═════ RECORDS FOR THIS EXERCISE

(* ===== verification/FssGrow.v ===== *)
(** * FssGrow: writing that allocates blocks in fsserver.c

    [uwritei] on any file of a consistent file system: blocks that the file
    has are reused, missing ones are taken from the bitmap, and the call fails
    only when the disk is full or the file would exceed [MAXFILE] blocks. *)
From S2P Require Import Prelude Ring FsFormat BlockDev Ipc FssCache FssFile.

(** ** Consistency *)
Section consistency.
Context {D : Type} `{BlockDevLaws D}.
Implicit Types (s : fss D) (p : list nat) (ip : uinode).
(** Whether a write reaches past the direct blocks. *)
Context (big : Prop).

Definition bitmap_block s (m : Z) : Prop := exists b, 0 <= b < sb_size (fs_sb s) /\ m = BBLOCK b (fs_sb s).
Definition meta s ip (m : Z) : Prop := m = 0 \/ m = IBLOCK (ui_inum ip) (fs_sb s) \/ bitmap_block s m.
Definition held s (m : Z) : Prop := 0 <= m < sb_size (fs_sb s) /\ in_use s m = true.
Definition full s : Prop := forall b, 0 <= b < sb_size (fs_sb s) -> in_use s b = true.

(** Blocks that are free are zero, as mkfs leaves them. *)
Definition free_zero s : Prop := forall b, 0 <= b < sb_size (fs_sb s) -> in_use s b = false -> blocks s b = replicate 512 0.

(** The file [ip] has its first [nb] blocks and no others; its blocks, the
    inode block and the bitmap are marked in use and do not overlap.  A new
    indirect block is not cleared by the server, so one that has to be taken
    for this write must be zero already. *)
Record sound s ip (nb : Z) : Prop := mkSound {
  so_nb : 0 <= nb <= MAXFILE;
  so_bitmap : bitmap_ok s /\ sb_size (fs_sb s) <= Z.min (nblk s) (2 ^ 32);
  so_inode : ui_dev ip = ROOTDEV /\ length (ui_addrs ip) = 13%nat /\ ~ bitmap_block s (IBLOCK (ui_inum ip) (fs_sb s));
  so_meta : forall m, meta s ip m -> held s m;
  so_file : forall bn, 0 <= bn < nb -> held s (fblock s ip bn) /\ ~ meta s ip (fblock s ip bn);
  so_inj : forall a b, 0 <= a < nb -> 0 <= b < nb -> fblock s ip a = fblock s ip b -> a = b;
  so_ind : addr_of ip NDIRECT ≠ 0 -> held s (addr_of ip NDIRECT) /\ ~ meta s ip (addr_of ip NDIRECT) /\ not_of_file s ip nb (addr_of ip NDIRECT);
  so_has : NDIRECT < nb -> addr_of ip NDIRECT ≠ 0;
  so_rest : forall bn, nb <= bn < MAXFILE -> bn < NDIRECT \/ addr_of ip NDIRECT ≠ 0 -> fblock s ip bn = 0;
  so_zero : big -> addr_of ip NDIRECT = 0 -> free_zero s;
}.

Lemma held_range s ip nb m : sound s ip nb -> held s m -> 0 <= m < nblk s.
Proof. intros Hs [Hm _]. pose proof (proj2 (so_bitmap _ _ _ Hs)). lia. Qed.

Lemma sound_layout s ip nb : sound s ip nb -> layout s ip nb.
Proof.
  intros Hs. pose proof (so_nb _ _ _ Hs) as Hnb. constructor.
  - intros bn Hbn. destruct (so_file _ _ _ Hs bn Hbn) as [Hh Hm]. split; [lia|]. split.
    + split; [intros E; apply Hm; by left|by eapply held_range].
    + intros Hge. destruct (so_ind _ _ _ Hs) as [Hi _]; [apply (so_has _ _ _ Hs); lia|].
      split; [apply (so_has _ _ _ Hs); lia|by eapply held_range].
  - apply (so_inj _ _ _ Hs).
  - intros bn Hbn Hlt E. destruct (so_ind _ _ _ Hs) as (_ & _ & Hn); [by apply (so_has _ _ _ Hs)|]. by apply (Hn bn).
Qed.

(** Only the bitmap, the indirect block and the free blocks matter. *)
Lemma sound_frame s s' ip nb : sound s ip nb -> fs_sb s' = fs_sb s -> nblk s' = nblk s ->
  (forall b, 0 <= b < sb_size (fs_sb s) -> in_use s' b = in_use s b) ->
  (addr_of ip NDIRECT ≠ 0 -> blocks s' (addr_of ip NDIRECT) = blocks s (addr_of ip NDIRECT)) ->
  (forall b, 0 <= b < sb_size (fs_sb s) -> in_use s b = false -> blocks s' b = blocks s b) -> sound s' ip nb.
Proof.
  intros Hs Hsb Hn Hu Hi Hf. pose proof Hs as [H1 H2 H3 H4 H5 H6 H7 H8 H9 H10].
  assert (Eh : forall m, held s m -> held s' m) by (intros m [Hm1 Hm2]; split; [by rewrite Hsb|by rewrite Hu]).
  assert (Em : forall m, meta s' ip m <-> meta s ip m) by (intros m; unfold meta, bitmap_block; by rewrite Hsb).
  assert (Ef : forall bn, bn < NDIRECT \/ addr_of ip NDIRECT ≠ 0 -> fblock s' ip bn = fblock s ip bn).
  { intros bn Hbn. unfold fblock. destruct (Z.ltb_spec bn NDIRECT); [done|]. destruct Hbn as [?|Hbn]; [lia|]. by rewrite Hi. }
  assert (Ef' : forall bn, 0 <= bn < nb -> fblock s' ip bn = fblock s ip bn).
  { intros bn Hbn. apply Ef. destruct (Z.lt_ge_cases bn NDIRECT); [by left|right; apply H8; lia]. }
  constructor.
  - done.
  - unfold bitmap_ok in *. rewrite Hsb, Hn. done.
  - unfold bitmap_block. rewrite Hsb. done.
  - intros m Hm%Em. auto.
  - intros bn Hbn. rewrite Ef', Em by done. destruct (H5 bn Hbn). auto.
  - intros a b Ha Hb. rewrite !Ef' by done. by apply H6.
  - intros Ha. destruct (H7 Ha) as (? & ? & Hno). rewrite Em. split_and!; [auto|done|]. intros bn Hbn. rewrite Ef' by done. by apply Hno.
  - done.
  - intros bn Hbn Hor. rewrite Ef by done. by apply H9.
  - intros Hb Ha b Hbr Hbu. rewrite Hsb in Hbr. rewrite Hu in Hbu by done. rewrite Hf by done. by apply (H10 Hb Ha).
Qed.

══════════

* _ACTION ITEM_: Copy all lines above containing the string "eapply".

* _OUTPUT FOR THIS TASK_:
    + split; [intros E; apply Hm; by left|by eapply held_range].
      split; [apply (so_has _ _ _ Hs); lia|by eapply held_range].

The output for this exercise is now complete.